◆ Assignment
Your task is to repeat the entries exactly from their first line through the line with "match BITMAP s !! Z.to_nat i with", and to stop there.
START Exercise inputs
(* ===== verification/Pmm.v ===== *)
(** * The physical memory manager, [pmm.rs]

    A bitmap with one bit per 4 KiB frame, [1] meaning in use.  Every public
    operation takes the module's spin lock for its whole body, so each is one
    step of the model (see [Sync.v]). *)
From S2P Require Import Prelude Bytes PhysMem Multiboot.

Definition FRAME_SIZE : Z := 4096.
Definition MAX_PHYS_MEM : Z := 256 * 1024 * 1024.
Definition FRAME_COUNT : Z := MAX_PHYS_MEM / FRAME_SIZE.
Definition BITMAP_BYTES : Z := FRAME_COUNT / 8.
Definition LOW_RESERVED_END : Z := 64 * 1024 * 1024.

Record pmm := mk_pmm { BITMAP : list Z; LAST_USABLE_FRAME : Z }.

Definition boot_state : pmm := mk_pmm (replicate (Z.to_nat BITMAP_BYTES) 0xFF) 0.

Definition align_up (value align : Z) : Z :=
  Z.land (wrap 64 (value + align - 1)) (unot 64 (align - 1)).
Definition align_down (value align : Z) : Z := Z.land value (unot 64 (align - 1)).

(** [BITMAP[i] = f(BITMAP[i])]; an index outside the array panics. *)
Definition bitmap_update (i : Z) (f : Z -> Z) : ST pmm unit := fun s =>
  match BITMAP s !! Z.to_nat i with
  | Some b => Ret tt (mk_pmm (<[Z.to_nat i := f b]> (BITMAP s)) (LAST_USABLE_FRAME s))
  | None => Panic
  end.

Definition set_frame (frame : Z) : ST pmm unit :=
  bitmap_update (frame / 8) (fun b => Z.lor b (Z.shiftl 1 (frame mod 8))).
Definition clear_frame (frame : Z) : ST pmm unit :=
  bitmap_update (frame / 8) (fun b => Z.land b (unot 8 (Z.shiftl 1 (frame mod 8)))).
Definition frame_is_free (frame : Z) : ST pmm bool := fun s =>
  match BITMAP s !! Z.to_nat (frame / 8) with
  | Some b => Ret (Z.land b (Z.shiftl 1 (frame mod 8)) =? 0) s
  | None => Panic
  end.

(** [for f in start..start + n { op(f) }] *)
Fixpoint for_frames (op : Z -> ST pmm unit) (n : nat) (start : Z) : ST pmm unit :=
  match n with
  | O => mret tt
  | S n => op start;; for_frames op n (start + 1)
  end.

(** The [while] loop of [mark_reserved]; running out of [fuel] is a panic, and
    the specification shows it does not happen. *)
Fixpoint reserve_while (fuel : nat) (frame end_ : Z) : ST pmm unit :=
  if frame * FRAME_SIZE <? end_ then
    match fuel with
    | O => panic
    | S fuel => set_frame frame;; reserve_while fuel (frame + 1) end_
    end
  else mret tt.

Definition mark_reserved (base len : Z) : ST pmm unit :=
  if len =? 0 then mret tt
  else
    let start := align_down base FRAME_SIZE in
    let end_ := Z.min (align_up (saturating_add 64 base len) FRAME_SIZE) MAX_PHYS_MEM in
    reserve_while (Z.to_nat FRAME_COUNT) (start / FRAME_SIZE) end_.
END Exercise inputs
◆ Answer for this exercise
(* ===== verification/Pmm.v ===== *)
(** * The physical memory manager, [pmm.rs]

    A bitmap with one bit per 4 KiB frame, [1] meaning in use.  Every public
    operation takes the module's spin lock for its whole body, so each is one
    step of the model (see [Sync.v]). *)
From S2P Require Import Prelude Bytes PhysMem Multiboot.

Definition FRAME_SIZE : Z := 4096.
Definition MAX_PHYS_MEM : Z := 256 * 1024 * 1024.
Definition FRAME_COUNT : Z := MAX_PHYS_MEM / FRAME_SIZE.
Definition BITMAP_BYTES : Z := FRAME_COUNT / 8.
Definition LOW_RESERVED_END : Z := 64 * 1024 * 1024.

Record pmm := mk_pmm { BITMAP : list Z; LAST_USABLE_FRAME : Z }.

Definition boot_state : pmm := mk_pmm (replicate (Z.to_nat BITMAP_BYTES) 0xFF) 0.

Definition align_up (value align : Z) : Z :=
  Z.land (wrap 64 (value + align - 1)) (unot 64 (align - 1)).
Definition align_down (value align : Z) : Z := Z.land value (unot 64 (align - 1)).

(** [BITMAP[i] = f(BITMAP[i])]; an index outside the array panics. *)
Definition bitmap_update (i : Z) (f : Z -> Z) : ST pmm unit := fun s =>
  match BITMAP s !! Z.to_nat i with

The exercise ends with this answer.